By this time tomorrow, we should have a clearer sense of what you can and can’t say in this country without fear of being hauled before a human rights tribunal, as the Supreme Court of Canada is set to rule on the case of William Whatcott, a Saskatchewan man accused of hate-mongering through the use of anti-gay leaflets.
Whatcott is pretty much a walking affront to the liberal spirit—a born-again crusader whose pamphlets claim homosexuals are out to “socialize your children” to their lifestyle; that if gay people aren’t stopped, young people will “pay the price in disease, death, abuse and ultimately eternal judgment.”
He was found guilty under provincial human rights laws, and ordered to pay $17,500 to four people who lodged complaints against him. That decision was overturned, and by October 2011 the case had worked its way up to the highest court in the land.
He made the most of those 15 minutes, and they weren’t his first. But the social and legal implications of his case reach far beyond Whatcott’s personal desire to demonize gays and lesbians.
First, the social: Saskatchewan’s human rights law is similar to those in other provinces, so if the court declares the whole provision unconstitutional, that leaves the Criminal Code anti-hate provisions as the only bulwark against hate propaganda in the country. Would hate-mongers flourish in Canada?
Possibly. When human rights commissions were empowered to monitor speech, most hate-spinners vanished to the dark corners of the internet because it had become a whole lot easier to strong-arm them. Unlike criminal law, which requires proof of guilt beyond a reasonable doubt, human rights law functions on a balance of probabilities. What’s more, the whole human rights process puts the power of the state behind an individual who feels he’s been affronted based on race, sex, religion and sexual orientation.
Yet civil libertarians say it wasn’t worth the trade-off. They point to examples of complainants using the human rights process to prosecute speech they deemed offensive yet didn’t meet any legal definition of hatred. Maclean’s counted among the prominent defendants. So did publisher-cum-TV host Ezra Levant.
So there are big social questions tied up in this decision. How much offensive speech can we tolerate? How offensive are we willing to let it get? What’s the best response?
As for the legal ramifications, striking down the Saskatchewan law would not be easy for the court to do. It would require the judges to overturn or at least tweak their own 1991 decision, Taylor, which upheld anti-hate measures in the Canadian Human Rights Act. As Joe Brean points out in today’s National Post, current Chief Justice Beverly McLachlin never much liked the federal version of the law, which is about to be repealed. She showed even less regard for the Saskatchewan law during Whatcott’s hearing.
Yet this court has gained something of a reputation for punting.
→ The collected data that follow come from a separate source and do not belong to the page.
Lemma train_batch_inv (epoch i : nat) (b : NDArray * NDArray)
      (st st' : locals) (m : Accumulator) (w w' : World) (t : list event) :
  run framework
      (train_batch shape net train_iter ctx loss trainer animator epoch st i b)
       w
  = (Ok st', w', t) ->
  metric st = Some m ->
  exists s,
    t_index s = i /\ t_batch s = b /\
    t = train_step_events net train_iter ctx loss trainer animator epoch s /\
    step_sized shape s /\
    metric st' = Some (t_add m s) /\
    times (timer st') = times (timer st) ++ [t_elapsed s] /\
    test_acc st' = test_acc st /\
    rates_of (data (t_add m s)) st'.
Proof.
  destruct b as [X y]. unfold train_batch, timer_start, timer_stop, getitem.
  intros H Hmet. rewrite Hmet in H.
  peel H as tm Htm. peel Htm as start Hstart. done_run Htm.
  peel H as X' HX. peel H as y' Hy. peel H as y_hat Hf.
  peel H as l Hl. peel H as u1 Hb. peel H as n Hn. peel H as u2 Hs.
  peel H as m0 Hm0. injection Hm0 as <-.
  peel H as l_sum Hls. peel H as acc Hacc. peel H as n' Hn'.
  assert (n' = n) as -> by congruence.
  peel H as tm Htm. peel Htm as stop Hstop. done_run Htm.
  simpl times in H. simpl start_time in H.
  set (m' := add m [l_sum; acc; of_nat n]) in *.
  peel H as a Ha. peel H as c Hc. peel H as lrate Hlr.
  peel H as b Hb'. peel H as c' Hc'. peel H as arate Har.
  assert (c' = c) as -> by congruence.
  assert (Hdata : data m' = [a; b; c]).
  { subst m'. unfold add in *. cbn [data] in *.
    destruct (data m) as [|d0 [|d1 [|d2 ds]]];
      cbn [map combine nth_error fst snd] in *; try discriminate.
    rewrite combine_nil. simpl map. congruence. }
  destruct u1, u2.
  destruct ((i + 1) mod 50 =? 0)%nat eqn:Ei.
  - peel H as u3 Hp. peel Hp as len Hlen. peel Hp as frac Hfrac.
    apply run_call_Ok_inv in Hp. destruct Hp as [Hp ->]. destruct u3.
    done_run H.
    exists {| t_index := i; t_X := X; t_y := y; t_X_dev := X';
              t_y_dev := y'; t_y_hat := y_hat; t_l := l; t_n := n;
              t_l_sum := l_sum; t_acc := acc; t_start := start; t_stop := stop;
              t_loss_rate := a / c; t_acc_rate := b / c;
              t_len := len |}.
    unfold train_step_events, plot_events, step_sized, t_add, t_examples,
      t_elapsed, t_batch, rates_of.
    cbn [t_index t_X t_y t_X_dev t_y_dev t_y_hat t_l t_n t_l_sum t_acc
         t_start t_stop t_loss_rate t_acc_rate t_len app].
    rewrite Ei.
    repeat split; auto.
    fold m'. rewrite Hdata. exists a, b, c. auto.
  - peel H as u3 Hp. done_run H.
    exists {| t_index := i; t_X := X; t_y := y; t_X_dev := X';
              t_y_dev := y'; t_y_hat := y_hat; t_l := l; t_n := n;
              t_l_sum := l_sum; t_acc := acc; t_start := start; t_stop := stop;
              t_loss_rate := a / c; t_acc_rate := b / c;
              t_len := 0 |}.
    unfold train_step_events, plot_events, step_sized, t_add, t_examples,
      t_elapsed, t_batch, rates_of.
    cbn [t_index t_X t_y t_X_dev t_y_dev t_y_hat t_l t_n t_l_sum t_acc
         t_start t_stop t_loss_rate t_acc_rate t_len app].
    rewrite Ei.
    repeat split; auto.
    fold m'. rewrite Hdata. exists a, b, c. auto.
Qed.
The judges could just as easily rule on Whatcott’s culpability, leaving the thorny issues that flow from it in laps of provincial legislatures or the lower courts.
If that happens, the speech wars will rage until some province or territory summons the will to fix its legislation. And what a prospect—wading into a political bog where minority rights, religion and free speech collide. You can bet there are a couple of premiers out there tonight hoping the Supremes are in the mood to engage in a touch of judicial activism—just this once.